*What you have to do*
Only the lines below starting at the one containing "let '(r, c) := m (w_context w) in" and ending at the one containing "Definition audit_effect (event" belong in the answer, each copied exactly.

---+---

(** ** Results *)
Record StepResult := mkStepResult {
  sr_step_id : string;
  sr_tool_id : string;
  sr_plan_version : Z;
  sr_result : envelope;
}.

Record ReplanItem := mkReplanItem {
  ri_strategy : string;
  ri_reason : string;
  ri_message : string;
  ri_target_plan_version : Z;
  ri_step_id_mapping : list StepIdMapping;
}.

Record ExecutionResult := mkExecutionResult {
  er_success : bool;
  er_step_results : list StepResult;
  er_error : option (dict pyval);
  er_trace_id : string;
  er_plan_version : Z;
  er_replan_history : list ReplanItem;
}.

Module Executor.
Import StateStore.

Section executor.
Context {T : Type}.
Context (utcnow : nat → string) (monotonic : nat → float).
Context (repr : pyval → string) (exc_str : exc → string).
Context (defs : gmap string (ToolRegistry.ToolDefinition T)).
Context (validate : string → dict pyval → res unit).
Context (permission_map : gmap string ToolPermission).
Context (replanner : bool) (max_retry_attempts max_replan_attempts : Z).
Context (request : dict pyval).

(** ** Performing one effect *)
Definition store_effect {A} (m : st store A) : st (world T) A := λ w,
  let '(r, s) := m (w_store w) in
  (r, mkWorld s (w_context w) (w_control w) (w_audit w) (w_tools w) (w_clock w) (w_calls w)).

Definition control_effect (f : ExecutionControl → ExecutionControl) (w : world T) : world T :=
  mkWorld (w_store w) (w_context w) (f (w_control w)) (w_audit w) (w_tools w) (w_clock w) (w_calls w).

Definition context_effect {A} (m : st ExecutionContext A) : st (world T) A := λ w,
  let '(r, c) := m (w_context w) in
  (r, mkWorld (w_store w) c (w_control w) (w_audit w) (w_tools w) (w_clock w) (w_calls w)).

Definition read_clock : st (world T) float := λ w,
  (Ok (monotonic (w_clock w)),
   mkWorld (w_store w) (w_context w) (w_control w) (w_audit w) (w_tools w) (S (w_clock w)) (w_calls w)).

Definition audit_effect (event : dict pyval) : st (world T) unit := λ w,
  (Ok tt, mkWorld (w_store w) (w_context w) (w_control w)
     (AuditLogger.write_event event (w_audit w)) (w_tools w) (w_clock w) (w_calls w)).

(** [_invoke_tool_with_timeout]: the registry call runs in a pool of its own;
    [late] says that it has not answered within [timeout_seconds].  The handler
    of a call that is abandoned keeps running: its effect on the tools' state
    is an action of the environment. *)
Definition invoke_tool_with_timeout (step : PlanStep) (payload : dict pyval)
    (timeout_seconds : Z) (late : bool) : st (world T) envelope := λ w,
  let calls := w_calls w ++ [mkInvocation step payload (w_store w)] in
  let set t := mkWorld (w_store w) (w_context w) (w_control w) (w_audit w) t (w_clock w) calls in
  if late then
    (Ok (failure (error_object "tool_timeout"
           ("tool timeout after " +:+ pretty timeout_seconds +:+ "s")) true), set (w_tools w))
  else
    match ToolRegistry.invoke defs (ps_tool_id step) payload (w_tools w) with
    | (Ok r, t) => (Ok r, set t)
    | (Err e, t) => (Ok (failure (error_object "tool_runtime_exception" (exc_str e)) false), set t)
    end.

Definition perform {X} (o : eff X) (late : bool) : st (world T) X :=
  match o with
  | EStore o => store_effect (exec utcnow o)
  | EControl => λ w, (Ok (w_control w), w)
  | EContext => λ w, (Ok (w_context w), w)
  | EMonotonic => read_clock
  | EAudit event => audit_effect event
  | EInvoke step payload timeout => invoke_tool_with_timeout step payload timeout late
  end.

Definition env_step (a : env_action T) (w : world T) : world T :=
  match a with
  | CancelControl => control_effect Control.request_cancel w
  | CancelSession sid => (store_effect (mark_cancel_requested utcnow sid) w).2
  | LateTools t =>
      mkWorld (w_store w) (w_context w) (w_control w) (w_audit w) t (w_clock w) (w_calls w)
  end.

(** ** One step: [_execute_single_step] *)

(** [_is_cancelled] *)
Definition is_cancelled (sid : string) : prog bool :=
  c ← call EControl;
  if Control.is_cancelled c then mret true else on_store (OIsCancelRequested sid).

(** [_save_snapshot] *)
Definition save_snapshot (plan : ExecutionPlan) (step_id phase : string) (payload : dict pyval)
    : prog unit :=
  s ← on_store (OGetSession (ep_session_id plan));
  t ← on_store OUtcNow;
  on_store (OSaveSnapshot (ep_session_id plan) (SnapshotManager.create s step_id phase t payload)).

(** [_check_policy] *)
Definition check_policy (step : PlanStep) : res (option envelope) :=
  allowed ← ToolPolicyEngine.is_tool_allowed permission_map (ps_tool_id step)
    (dget "allowed_tools" (VList []) request) request;
  Ok (if (allowed : bool) then None
      else Some (failure (error_object "permission_denied"
                            ("tool not allowed: " +:+ ps_tool_id step)) false)).

(** [_build_payload_with_context] *)
Definition build_payload_with_context (context : ExecutionContext) (step : PlanStep) : dict pyval :=
  dinsert "runtime_context" (VDict (ContextManager.trim_for_tool context (ps_tool_id step)))
    (ps_payload step).

(** ["; ".join(errors)] *)
Definition join_errors (errors : list string) : string :=
  match errors with
  | [] => ""
  | e :: errors => foldl (λ acc x, acc +:+ "; " +:+ x) e errors
  end.

(** [_check_schema]: only contract violations are caught. *)
Definition check_schema (step : PlanStep) (payload : dict pyval) : res (option envelope) :=
  schema_path ← ToolRegistry.get_schema_path defs (ps_tool_id step);
  match validate schema_path payload with
  | Ok _ => Ok None
  | Err (ContractValidationError errors) =>
      Ok (Some (failure (error_object "schema_validation_error" (join_errors errors)) false))
  | Err e => Err e
  end.

(** The snapshot payload [{"attempt": ..., "result": ...}]. *)
Definition attempt_payload (attempt : Z) (result : envelope) : dict pyval :=
  [("attempt", VInt attempt); ("result", envelope_dict result)].

(** [mark_step_failed] and the "post-failed" snapshot. *)
Definition record_failure (plan : ExecutionPlan) (step : PlanStep) (attempt : Z)
    (result : envelope) : prog unit :=
  on_store (OMarkStepFailed (ep_session_id plan) (ps_step_id step) (default [] (env_error result)))
    ≫= λ _,
  save_snapshot plan (ps_step_id step) "post-failed" (attempt_payload attempt result).

(** [int((time.monotonic() - started_at) * 1000)] *)
Definition duration_ms (started_at finished_at : float) : res Z :=
  PyFloat.trunc (PyFloat.mul (PyFloat.sub finished_at started_at) (PyFloat.of_Z 1000)).

(** The tool call of one attempt with its audit record. *)
Definition invoke_audited (plan : ExecutionPlan) (step : PlanStep) (payload : dict pyval)
    : prog envelope :=
  control ← call EControl;
  let timeout_seconds := if 0 <? ps_timeout_seconds step then ps_timeout_seconds step
                         else default_step_timeout_seconds control in
  started_at ← call EMonotonic;
  result ← call (EInvoke step payload timeout_seconds);
  finished_at ← call EMonotonic;
  ms ← prog_lift (duration_ms started_at finished_at);
  call (EAudit (AuditLogger.step_event (ep_request_id plan) (ep_session_id plan)
          (ps_step_id step) (ps_tool_id step) ms result)) ≫= λ _,
  mret result.

(** One iteration of the retry loop: [inl] leaves the loop with a result, [inr]
    is a retryable failure. *)
Definition attempt_step (plan : ExecutionPlan) (step : PlanStep) (key : string) (attempt : Z)
    : prog (envelope + envelope) :=
  let sid := ep_session_id plan in
  let id := ps_step_id step in
  cancelled ← is_cancelled sid;
  if (cancelled : bool) then
    let cancel_error := error_object "step_cancelled" ("step cancelled: " +:+ id) in
    on_store (OMarkStepCanceled sid id cancel_error) ≫= λ _,
    mret (inl (failure cancel_error false))
  else
  on_store (OMarkStepRunning sid id) ≫= λ _,
  save_snapshot plan id "pre-step"
    [("attempt", VInt attempt); ("tool_id", VStr (ps_tool_id step));
     ("idempotency_key", VStr key)] ≫= λ _,
  policy_result ← prog_lift (check_policy step);
  match policy_result with
  | Some r => record_failure plan step attempt r ≫= λ _, mret (inl r)
  | None =>
      context ← call EContext;
      let payload := build_payload_with_context context step in
      schema_result ← prog_lift (check_schema step payload);
      match schema_result with
      | Some r => record_failure plan step attempt r ≫= λ _, mret (inl r)
      | None =>
          on_store (OMarkStepWaitingTool sid id) ≫= λ _,
          result ← invoke_audited plan step payload;
          if env_success result then
            on_store (OMarkStepSuccess sid id result key) ≫= λ _,
            save_snapshot plan id "post-success" (attempt_payload attempt result) ≫= λ _,
            mret (inl result)
          else
            record_failure plan step attempt result ≫= λ _,
            mret (if env_retryable result then inr result else inl result)
      end
  end.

---+---

*Finished exercise*
  let '(r, c) := m (w_context w) in
  (r, mkWorld (w_store w) c (w_control w) (w_audit w) (w_tools w) (w_clock w) (w_calls w)).

Definition read_clock : st (world T) float := λ w,
  (Ok (monotonic (w_clock w)),
   mkWorld (w_store w) (w_context w) (w_control w) (w_audit w) (w_tools w) (S (w_clock w)) (w_calls w)).

Definition audit_effect (event : dict pyval) : st (world T) unit := λ w,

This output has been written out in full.